Blanche attended Cambridge School, where in 1889 she began her teaching career, first as a pupil-teacher and then as an assistant. Her father died in 1896 and the following year she left home for the first time to take charge of the one-teacher school at Wayby, south of Wellsford. In 1902 she returned to Cambridge and spent a year at Goodwood School before taking a post at Parnell School in Auckland. Her brother Robert was also teaching in Auckland, and around 1907 their mother and a sister, Jeanie, joined them to live in Epsom. From 1917 Blanche taught at Epsom School and by 1921 she was infant mistress.
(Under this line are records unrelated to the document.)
Lemma hold_found c m target :
  monitor_ok par c m → hold_in m target →
  runs (match target with
        | HoldWindow id =>
            r ← first_that (λ ws, r ← ws_activate_window par ws id;
                                  Some (fst r, if snd r : bool then Some tt else None)) m.(mo_workspaces);
            found ← snd r; Some (fst r, fst found)
        | HoldWorkspace id =>
            ws_idx ← ws_position m (λ ws, N.eqb ws.(ws_id) id); Some (m.(mo_workspaces), ws_idx)
        end) (λ r, mon_keeps par c m (set_mo_workspaces (fst r) m) c ∧ snd r < length (fst r)).
Proof.
  intros Hok Hin. pose proof Hok as [Hl _]%monitor_ok_loose. destruct target as [id|id]; cbn [hold_in] in Hin.
  - apply list_elem_of_bind in Hin as (ws0 & Hw0 & Hws0).
    assert (Hwok : ∀ ws, ws ∈ mo_workspaces m → workspace_ok par ws).
    { intros ws [i Hi]%list_elem_of_lookup. by eapply loose_workspace. }
    eapply runs_bind; [apply first_that_runs|].
    { intros ws Hws. eapply runs_bind; [by apply (activate_window_keeps par Hcycle g ws id), Hwok|].
      intros [ws' b] [_ H]. apply runs_ret. cbn in *. destruct b; [done|auto]. }
    intros r [[-> Hall]|(i & ws & ws' & b & Hi & E & ->)]; cbn [fst snd mbind option_bind].
    + exfalso. specialize (Hall ws0 Hws0). destruct (activate_present ws0 id (Hwok _ Hws0) Hw0) as ([x d] & Ex & _ & Hd).
      cbn in Hd. subst d. rewrite Ex in Hall. done.
    + apply runs_ret. cbn [fst snd]. rewrite length_insert. split; [|by eapply lookup_lt_Some].
      destruct (activate_window_keeps par Hcycle g ws id) as ([x d] & Ef & Hk & _); [by eapply Hwok, list_elem_of_lookup_2|].
      rewrite Ef in E. cbn in E. injection E as -> _. by apply (kept_workspace par c m i ws).
  - apply list_elem_of_fmap in Hin as (ws & -> & [i Hi]%list_elem_of_lookup). unfold ws_position.
    rewrite (find_by_id par _ _ _ _ i ws (ml_stack _ _ _ Hl) Hi). cbn [mbind option_bind]. apply runs_ret. cbn [fst snd].
    assert (E : set_mo_workspaces m.(mo_workspaces) m = m) by (by destruct m). rewrite E.
    split; [by apply outcome_refl|by eapply lookup_lt_Some].
Qed.

Lemma hold_done_runs c ly output target :
  lok c ly → ly_room c ly →
  (∀ i m, monitor_position (ly_monitors ly) output = Some i → ly_monitors ly !! i = Some m → hold_in m target) →
  runs (dnd_hold_done par env ly output target) (λ ly',
    layout_outcome par c ly [] [] ly' c ∧ ly'.(ly_options) = ly.(ly_options)).
Proof.
  intros Hok Hr Hin. unfold dnd_hold_done. destruct (monitor_position _ output) as [i|] eqn:E.
  2:{ apply runs_ret. split; [by apply layout_keeps_refl|done]. }
  pose proof E as (m0 & Hm0 & _)%monitor_position_Some.
  eapply runs_bind; [apply (on_monitor_runs par c ly i); [done| |]|].
  { intros _. by eapply lookup_lt_Some. }
  { intros m Hm Hmok. eapply runs_bind; [apply (hold_found c m target); [done|by apply (Hin i)]|].
    intros r [Hk Hlt]. pose proof (oc_ok _ _ _ _ _ _ _ Hk) as Hok1.
    destruct (dnd_end_runs par 2 c (set_mo_workspaces (fst r) m) (ve_pos env i)) as (m2 & E2 & Hk2);
      [done|by eapply room_monitor|apply Hv|]. rewrite E2. cbn [mbind option_bind].
    pose proof (dnd_end_workspaces _ _ _ E2) as Hws.
    eapply runs_weaken; [apply (activate_outcome par c m2)|].
    - apply Hk2.
    - unfold mo_count. by rewrite Hws.
    - intros m3 H3. eapply outcome_trans; [exact Hk|]. by eapply outcome_trans. }
  intros ly1 H1. apply runs_ret. pose proof (looped_options _ _ _ H1) as Ho1. destruct H1 as [H1 _].
  pose proof (focus_output_keeps par c ly1 output (lo_ok _ _ _ _ _ _ _ H1)) as H2.
  pose proof (focus_output_options ly1 output) as Ho2. set (ly2 := focus_output ly1 output) in *.
  pose proof (layout_outcome_trans par c ly [] [] ly1 c ly2 c H1 H2) as H3. destruct (ly_overview_open ly).
  - unfold close_overview. destruct (ly_overview_open ly2); cbn [fst]; (split; [|congruence || (cbn; congruence)]); [|done].
    eapply layout_outcome_trans; [exact H3|]. apply toggle_overview_keeps, H3.
  - split; [done|congruence].
Qed.

(** ** Refreshing *)
Lemma ongoing_runs ml c : ok c ml → runs (ongoing_scrolling_dnd ml) (λ _, True).
Proof.
  intros [Hl Hh]. unfold ongoing_scrolling_dnd. destruct (ml_dnd ml); [by apply runs_ret|].
  destruct (ml_move ml) as [[id pd|data]|]; [|by apply runs_ret|by apply runs_ret].
  cbn in Hh. eapply runs_bind; [by apply window_place|]. intros place (ws & (l & Hi & Hj) & _).
  rewrite Hi. cbn [mbind option_bind]. rewrite Hj. by apply runs_ret.
Qed.

Lemma ly_refresh_runs c ly ongoing :
  lok c ly → ly_room c ly → runs (ly_refresh env ongoing ly) (looped par c ly).
Proof.
  intros Hok Hr. unfold ly_refresh. destruct (ly_set ly); [|by eapply end_workspaces_runs].
  eapply (runs_bind _ _ (looped par c ly)).
  { destruct (ly_overview_open ly); [destruct ongoing|].
    - by eapply begin_monitors_runs.
    - by apply runs_ret, looped_refl.
    - by eapply end_monitors_runs. }
  intros ly1 H1. pose proof (looped_ok _ _ _ _ H1) as Hok1. destruct ongoing as [[|]|].
  - eapply runs_weaken; [by eapply begin_workspaces_runs|]. intros ly2. by apply looped_trans.
  - eapply runs_weaken; [by eapply end_workspaces_runs|]. intros ly2. by apply looped_trans.
  - destruct (ly_overview_open ly); [by apply runs_ret|].
    eapply runs_weaken; [apply some_places_runs; [done|]|intros ly2; by apply looped_trans].
    intros ws Hws. by apply ws_view_end_runs.
Qed.

End views.

(** ** Every operation *)
Definition ml_added (op : MlOp) : list N := match op with MlLayout _ op => ly_added op | _ => [] end.

(** What the callers provide. *)
Definition ml_op_pre (c : N) (ml : MovingLayout) (op : MlOp) : Prop :=
  match op with
  | MlLayout env op => view_ok env ∧ layout_op_pre c ml op
  | MlMoveUpdate env pointer _ _ _ _ | MlMoveEnd env pointer _ => view_ok env ∧ pointer_ok pointer
  | MlMoveBegin env _ _ | MlDndUpdate env | MlDndEnd env | MlRefresh env | MlViewEnd env => view_ok env
  | MlDndHold env output target =>
      view_ok env ∧ ∀ i m, monitor_position (ly_monitors ml.(ml_layout)) output = Some i →
        ly_monitors ml.(ml_layout) !! i = Some m → hold_in m target
  | MlViewBegin env _ _ | MlSwitchBegin env _ _ => view_ok env ∧ ly_monitors ml.(ml_layout) ≠ []
  | MlSwitchUpdate _ pos _ | MlSwitchEnd pos _ => f64_ok pos
  end.

Definition ml_room (c : N) (ml : MovingLayout) : Prop := ly_room c ml.(ml_layout).

Definition ml_op_ok c ml op (r : MovingLayout * list N) (c' : N) : Prop :=
  ml_outcome par c ml (ml_added op) (snd r) (fst r) c'.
During the First World War Blanche Carnachan became active in teacher politics as a member of the New Zealand Educational Institute (NZEI) and the New Zealand Women Teachers' Association (NZWTA). She was one of the most experienced women teachers in Auckland and, with a confident manner and a commanding stature, moved easily into a leadership role. In 1918 she served as president of the local branch of the NZEI and from 1924 to 1926 was national president of the NZWTA. She was involved in the campaign for equal pay for women teachers in 1924–25 after the Department of Education revised its position and reintroduced pay differentials based on gender. She also pressed for women to have access to the school inspectorate and to the top positions in larger schools.
Prior to her retirement at the end of 1927, Carnachan represented the NZEI on the 1926–28 New Zealand Syllabus Revision Committee. Besides overhauling the primary school syllabus, this committee recommended changes that would link primary education more effectively with secondary education, advocated the abolition of homework for primary schoolchildren, and advised on the secondary curriculum. The voice of its women members was heard in the recommendation that girls in secondary schools should be under 'the constant influence of women teachers'.
In 1921 Carnachan became the delegate of the NZWTA to the local National Council of Women of New Zealand (NCW). She served on the executive and was president from 1927 to 1931, when she became national president for three years. Her work on the teaching bodies and the NCW made her a prominent public figure in Auckland. In December 1926 she was gazetted on the first list of women justices of the peace and in 1928 she became an associate of the Children's Court. She was a member of the board of the YWCA from 1928 to 1931 and chaired the Seddon Memorial Technical College board of managers from 1937 to 1940. She served on the Auckland Unemployed Women's Emergency Committee in 1931–32 and on various patriotic committees during the Second World War.
After retiring from teaching, Carnachan worked voluntarily for the deaf and for intellectually handicapped children. She was a member of the foundation board of governors of the New Zealand League for the Hard of Hearing. Her interest in intellectually handicapped children had begun in the 1920s when she pressed for the government to provide better facilities and education for 'backward children'. In February 1933 she became president of the Auckland After-care Association, formed to find work and other occupations for intellectually handicapped children who had finished their schooling. The association was first affiliated to the Community Sunshine Association, which ran a school in Nelson Street, but in August 1934 reorganised itself as the Institute for the Care of Backward Children. The institute, which was the forerunner of the Intellectually Handicapped Children's Society, started its own school in Upper Queen Street in late 1934.
Blanche Carnachan had great physical presence, and a highly developed sense of community and moral responsibility. Described by her nephew as a 'strong and handsome woman…with a proud (almost imperious) upright bearing,' she played tennis and golf and swam vigorously at Little Manly Bay where the family had a holiday bach. She worked publicly for equity, morality and social justice and found public life rewarding, although somewhat at the cost of her relations with her family. In 1940 she was made an MBE. She never married, and died in Auckland on 22 March 1954.